Work to be completed
Please output exactly the part of the records below that opens with the line containing "apply Qltb_true in D." and closes with the line containing "(Session.files w !! name", both lines included, and nothing else.

Records from a dataset
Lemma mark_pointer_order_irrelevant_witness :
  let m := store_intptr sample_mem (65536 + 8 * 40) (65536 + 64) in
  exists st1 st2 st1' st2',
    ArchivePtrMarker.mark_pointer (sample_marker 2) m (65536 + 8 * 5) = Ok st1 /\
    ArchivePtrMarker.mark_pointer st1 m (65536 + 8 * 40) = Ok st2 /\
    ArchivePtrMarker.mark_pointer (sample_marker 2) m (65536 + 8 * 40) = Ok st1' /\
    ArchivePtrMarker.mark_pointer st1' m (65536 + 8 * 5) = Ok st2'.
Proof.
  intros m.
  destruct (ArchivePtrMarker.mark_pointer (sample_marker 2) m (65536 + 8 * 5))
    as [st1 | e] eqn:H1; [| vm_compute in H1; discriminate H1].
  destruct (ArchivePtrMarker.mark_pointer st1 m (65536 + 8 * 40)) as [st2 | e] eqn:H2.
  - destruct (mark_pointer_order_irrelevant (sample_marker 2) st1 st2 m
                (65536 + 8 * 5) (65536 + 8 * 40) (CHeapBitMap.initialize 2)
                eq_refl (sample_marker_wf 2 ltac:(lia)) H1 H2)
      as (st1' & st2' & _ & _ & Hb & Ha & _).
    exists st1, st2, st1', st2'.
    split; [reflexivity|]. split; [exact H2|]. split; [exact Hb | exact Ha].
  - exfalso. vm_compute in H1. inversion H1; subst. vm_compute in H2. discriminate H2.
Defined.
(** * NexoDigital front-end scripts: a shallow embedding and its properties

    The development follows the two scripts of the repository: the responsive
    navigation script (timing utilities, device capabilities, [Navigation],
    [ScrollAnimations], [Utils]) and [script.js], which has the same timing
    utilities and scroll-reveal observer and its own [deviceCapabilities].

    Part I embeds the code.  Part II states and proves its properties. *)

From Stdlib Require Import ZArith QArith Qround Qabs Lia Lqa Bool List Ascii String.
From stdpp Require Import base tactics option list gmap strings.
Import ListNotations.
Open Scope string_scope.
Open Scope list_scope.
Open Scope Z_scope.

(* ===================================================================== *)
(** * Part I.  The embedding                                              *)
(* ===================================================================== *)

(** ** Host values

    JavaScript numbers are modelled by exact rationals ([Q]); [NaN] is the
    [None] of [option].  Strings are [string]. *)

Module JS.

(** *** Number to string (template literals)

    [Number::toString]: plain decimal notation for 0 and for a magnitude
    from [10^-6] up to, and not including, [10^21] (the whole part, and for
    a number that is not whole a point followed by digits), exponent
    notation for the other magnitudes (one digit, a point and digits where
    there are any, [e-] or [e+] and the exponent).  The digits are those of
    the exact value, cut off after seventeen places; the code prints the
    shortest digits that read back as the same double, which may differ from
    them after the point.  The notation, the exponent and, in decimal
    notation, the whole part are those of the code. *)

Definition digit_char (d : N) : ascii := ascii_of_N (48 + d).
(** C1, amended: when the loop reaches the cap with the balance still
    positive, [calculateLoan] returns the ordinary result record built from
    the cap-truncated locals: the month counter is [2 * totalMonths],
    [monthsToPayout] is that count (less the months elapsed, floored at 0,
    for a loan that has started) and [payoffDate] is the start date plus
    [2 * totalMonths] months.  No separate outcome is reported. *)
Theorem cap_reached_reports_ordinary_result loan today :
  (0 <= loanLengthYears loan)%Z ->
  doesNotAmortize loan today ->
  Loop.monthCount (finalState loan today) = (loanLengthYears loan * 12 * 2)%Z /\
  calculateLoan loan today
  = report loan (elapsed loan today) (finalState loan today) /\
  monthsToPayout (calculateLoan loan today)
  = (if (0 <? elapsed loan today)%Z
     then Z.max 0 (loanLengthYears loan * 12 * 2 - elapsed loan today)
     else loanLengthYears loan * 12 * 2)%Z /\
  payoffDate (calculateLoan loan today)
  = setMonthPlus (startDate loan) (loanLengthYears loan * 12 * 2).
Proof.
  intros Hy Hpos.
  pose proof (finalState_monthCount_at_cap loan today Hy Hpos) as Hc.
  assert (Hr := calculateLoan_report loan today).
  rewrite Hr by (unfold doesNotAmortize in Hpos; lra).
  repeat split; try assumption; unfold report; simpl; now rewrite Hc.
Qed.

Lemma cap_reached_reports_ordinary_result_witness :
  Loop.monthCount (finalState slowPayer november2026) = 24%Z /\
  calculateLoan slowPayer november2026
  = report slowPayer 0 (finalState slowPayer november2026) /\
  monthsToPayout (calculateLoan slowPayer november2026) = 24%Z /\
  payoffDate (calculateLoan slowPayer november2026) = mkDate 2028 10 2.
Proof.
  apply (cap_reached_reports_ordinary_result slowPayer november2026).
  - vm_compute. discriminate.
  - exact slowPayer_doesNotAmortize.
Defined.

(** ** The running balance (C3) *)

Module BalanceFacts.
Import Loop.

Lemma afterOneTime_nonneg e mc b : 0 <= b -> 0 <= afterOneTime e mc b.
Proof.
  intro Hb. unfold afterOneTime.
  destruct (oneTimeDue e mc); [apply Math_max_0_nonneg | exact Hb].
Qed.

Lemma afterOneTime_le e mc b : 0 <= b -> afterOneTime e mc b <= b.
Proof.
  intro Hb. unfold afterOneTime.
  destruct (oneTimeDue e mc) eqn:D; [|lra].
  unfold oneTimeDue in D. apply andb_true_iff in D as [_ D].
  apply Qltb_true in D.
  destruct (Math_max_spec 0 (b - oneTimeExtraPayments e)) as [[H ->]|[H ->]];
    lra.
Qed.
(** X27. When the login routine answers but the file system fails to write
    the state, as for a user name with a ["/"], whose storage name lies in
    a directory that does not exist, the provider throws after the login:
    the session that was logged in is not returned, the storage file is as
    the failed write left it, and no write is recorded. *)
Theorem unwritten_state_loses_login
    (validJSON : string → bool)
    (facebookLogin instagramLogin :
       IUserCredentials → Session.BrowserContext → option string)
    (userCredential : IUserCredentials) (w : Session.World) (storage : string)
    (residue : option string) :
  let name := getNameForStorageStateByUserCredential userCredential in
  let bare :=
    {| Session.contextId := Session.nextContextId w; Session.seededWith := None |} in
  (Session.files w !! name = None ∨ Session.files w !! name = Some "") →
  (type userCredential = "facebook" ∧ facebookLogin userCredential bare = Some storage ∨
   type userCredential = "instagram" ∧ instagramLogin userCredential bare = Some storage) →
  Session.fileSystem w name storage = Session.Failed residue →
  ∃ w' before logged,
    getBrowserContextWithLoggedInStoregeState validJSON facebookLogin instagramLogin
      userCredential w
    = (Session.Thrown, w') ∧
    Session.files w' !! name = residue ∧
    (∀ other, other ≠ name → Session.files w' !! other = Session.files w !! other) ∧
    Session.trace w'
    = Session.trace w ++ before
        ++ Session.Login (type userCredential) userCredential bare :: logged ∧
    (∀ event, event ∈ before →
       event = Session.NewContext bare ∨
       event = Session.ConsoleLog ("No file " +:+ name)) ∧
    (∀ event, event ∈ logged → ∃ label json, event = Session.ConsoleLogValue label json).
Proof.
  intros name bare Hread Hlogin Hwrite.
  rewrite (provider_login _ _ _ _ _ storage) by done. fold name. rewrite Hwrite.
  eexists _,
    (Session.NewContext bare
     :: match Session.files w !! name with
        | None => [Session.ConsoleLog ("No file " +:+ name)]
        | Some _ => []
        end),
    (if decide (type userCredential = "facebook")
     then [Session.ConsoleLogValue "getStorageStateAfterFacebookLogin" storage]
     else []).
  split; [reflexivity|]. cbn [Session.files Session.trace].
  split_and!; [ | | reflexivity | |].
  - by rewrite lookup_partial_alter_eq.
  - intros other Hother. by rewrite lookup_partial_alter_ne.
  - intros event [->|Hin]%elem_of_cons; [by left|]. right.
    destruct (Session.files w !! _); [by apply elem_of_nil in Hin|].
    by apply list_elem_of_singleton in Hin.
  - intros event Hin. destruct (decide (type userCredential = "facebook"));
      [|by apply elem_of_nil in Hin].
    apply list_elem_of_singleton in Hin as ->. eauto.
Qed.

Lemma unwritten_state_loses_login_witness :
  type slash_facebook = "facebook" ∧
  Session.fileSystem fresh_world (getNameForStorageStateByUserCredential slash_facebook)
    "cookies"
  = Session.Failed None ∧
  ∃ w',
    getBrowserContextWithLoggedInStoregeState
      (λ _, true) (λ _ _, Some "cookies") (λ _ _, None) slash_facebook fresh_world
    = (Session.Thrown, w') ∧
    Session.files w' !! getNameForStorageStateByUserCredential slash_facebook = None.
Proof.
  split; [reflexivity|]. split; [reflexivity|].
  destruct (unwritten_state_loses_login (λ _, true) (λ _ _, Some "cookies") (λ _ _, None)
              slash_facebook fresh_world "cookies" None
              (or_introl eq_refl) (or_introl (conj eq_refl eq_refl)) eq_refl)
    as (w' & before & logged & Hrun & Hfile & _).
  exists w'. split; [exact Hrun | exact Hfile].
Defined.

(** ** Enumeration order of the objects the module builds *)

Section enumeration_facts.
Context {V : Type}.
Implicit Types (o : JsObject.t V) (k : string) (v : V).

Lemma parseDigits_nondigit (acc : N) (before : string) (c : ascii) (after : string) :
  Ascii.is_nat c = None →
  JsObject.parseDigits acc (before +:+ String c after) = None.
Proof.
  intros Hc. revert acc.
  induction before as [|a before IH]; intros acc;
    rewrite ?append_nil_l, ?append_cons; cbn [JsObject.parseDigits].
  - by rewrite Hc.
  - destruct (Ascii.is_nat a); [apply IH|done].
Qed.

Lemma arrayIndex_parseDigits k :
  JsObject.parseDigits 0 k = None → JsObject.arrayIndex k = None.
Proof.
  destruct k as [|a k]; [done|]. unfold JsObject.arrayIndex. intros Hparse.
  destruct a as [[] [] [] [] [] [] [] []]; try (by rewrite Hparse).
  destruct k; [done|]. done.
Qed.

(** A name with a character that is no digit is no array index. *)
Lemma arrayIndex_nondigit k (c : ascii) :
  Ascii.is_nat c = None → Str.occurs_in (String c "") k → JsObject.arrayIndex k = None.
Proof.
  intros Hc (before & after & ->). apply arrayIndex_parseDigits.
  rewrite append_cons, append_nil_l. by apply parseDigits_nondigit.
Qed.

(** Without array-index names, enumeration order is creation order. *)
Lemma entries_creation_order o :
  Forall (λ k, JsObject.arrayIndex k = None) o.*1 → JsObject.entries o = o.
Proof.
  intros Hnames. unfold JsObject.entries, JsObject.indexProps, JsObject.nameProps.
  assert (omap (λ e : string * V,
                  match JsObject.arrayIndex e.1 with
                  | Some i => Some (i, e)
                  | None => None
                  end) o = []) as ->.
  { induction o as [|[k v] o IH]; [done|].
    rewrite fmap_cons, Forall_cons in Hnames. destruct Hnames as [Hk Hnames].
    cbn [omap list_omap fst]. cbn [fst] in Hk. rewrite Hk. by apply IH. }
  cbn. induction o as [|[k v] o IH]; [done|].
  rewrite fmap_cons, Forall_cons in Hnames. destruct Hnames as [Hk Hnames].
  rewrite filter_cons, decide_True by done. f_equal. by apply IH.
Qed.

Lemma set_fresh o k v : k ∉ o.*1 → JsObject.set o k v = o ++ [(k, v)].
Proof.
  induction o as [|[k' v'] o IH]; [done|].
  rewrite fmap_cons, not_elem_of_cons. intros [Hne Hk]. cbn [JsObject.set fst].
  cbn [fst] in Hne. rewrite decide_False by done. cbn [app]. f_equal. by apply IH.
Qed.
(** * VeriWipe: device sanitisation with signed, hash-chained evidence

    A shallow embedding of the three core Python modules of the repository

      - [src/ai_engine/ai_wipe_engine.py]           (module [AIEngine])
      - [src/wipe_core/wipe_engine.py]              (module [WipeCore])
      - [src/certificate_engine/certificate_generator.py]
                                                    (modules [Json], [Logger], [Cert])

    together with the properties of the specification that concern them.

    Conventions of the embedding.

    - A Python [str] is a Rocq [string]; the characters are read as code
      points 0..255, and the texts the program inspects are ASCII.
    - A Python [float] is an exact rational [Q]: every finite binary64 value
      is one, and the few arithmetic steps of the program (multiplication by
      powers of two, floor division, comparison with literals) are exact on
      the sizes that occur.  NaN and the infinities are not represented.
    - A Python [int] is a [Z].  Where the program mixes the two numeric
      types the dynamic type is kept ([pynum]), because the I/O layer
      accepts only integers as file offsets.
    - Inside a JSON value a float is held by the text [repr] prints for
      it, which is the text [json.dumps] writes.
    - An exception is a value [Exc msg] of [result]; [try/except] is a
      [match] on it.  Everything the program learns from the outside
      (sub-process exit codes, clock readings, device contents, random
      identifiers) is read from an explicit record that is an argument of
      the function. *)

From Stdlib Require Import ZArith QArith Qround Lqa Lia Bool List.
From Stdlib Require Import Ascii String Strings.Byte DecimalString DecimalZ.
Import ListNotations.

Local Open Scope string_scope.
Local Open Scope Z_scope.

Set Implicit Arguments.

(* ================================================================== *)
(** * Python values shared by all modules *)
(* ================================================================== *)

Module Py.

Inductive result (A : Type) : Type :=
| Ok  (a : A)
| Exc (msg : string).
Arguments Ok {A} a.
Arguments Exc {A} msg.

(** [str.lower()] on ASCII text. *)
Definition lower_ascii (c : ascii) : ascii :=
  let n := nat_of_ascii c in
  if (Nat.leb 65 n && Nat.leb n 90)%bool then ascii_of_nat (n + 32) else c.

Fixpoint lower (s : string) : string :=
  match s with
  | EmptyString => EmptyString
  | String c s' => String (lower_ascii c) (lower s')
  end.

Output
  apply Qltb_true in D.
  destruct (Math_max_spec 0 (b - oneTimeExtraPayments e)) as [[H ->]|[H ->]];
    lra.
Qed.
(** X27. When the login routine answers but the file system fails to write
    the state, as for a user name with a ["/"], whose storage name lies in
    a directory that does not exist, the provider throws after the login:
    the session that was logged in is not returned, the storage file is as
    the failed write left it, and no write is recorded. *)
Theorem unwritten_state_loses_login
    (validJSON : string → bool)
    (facebookLogin instagramLogin :
       IUserCredentials → Session.BrowserContext → option string)
    (userCredential : IUserCredentials) (w : Session.World) (storage : string)
    (residue : option string) :
  let name := getNameForStorageStateByUserCredential userCredential in
  let bare :=
    {| Session.contextId := Session.nextContextId w; Session.seededWith := None |} in
  (Session.files w !! name = None ∨ Session.files w !! name = Some "") →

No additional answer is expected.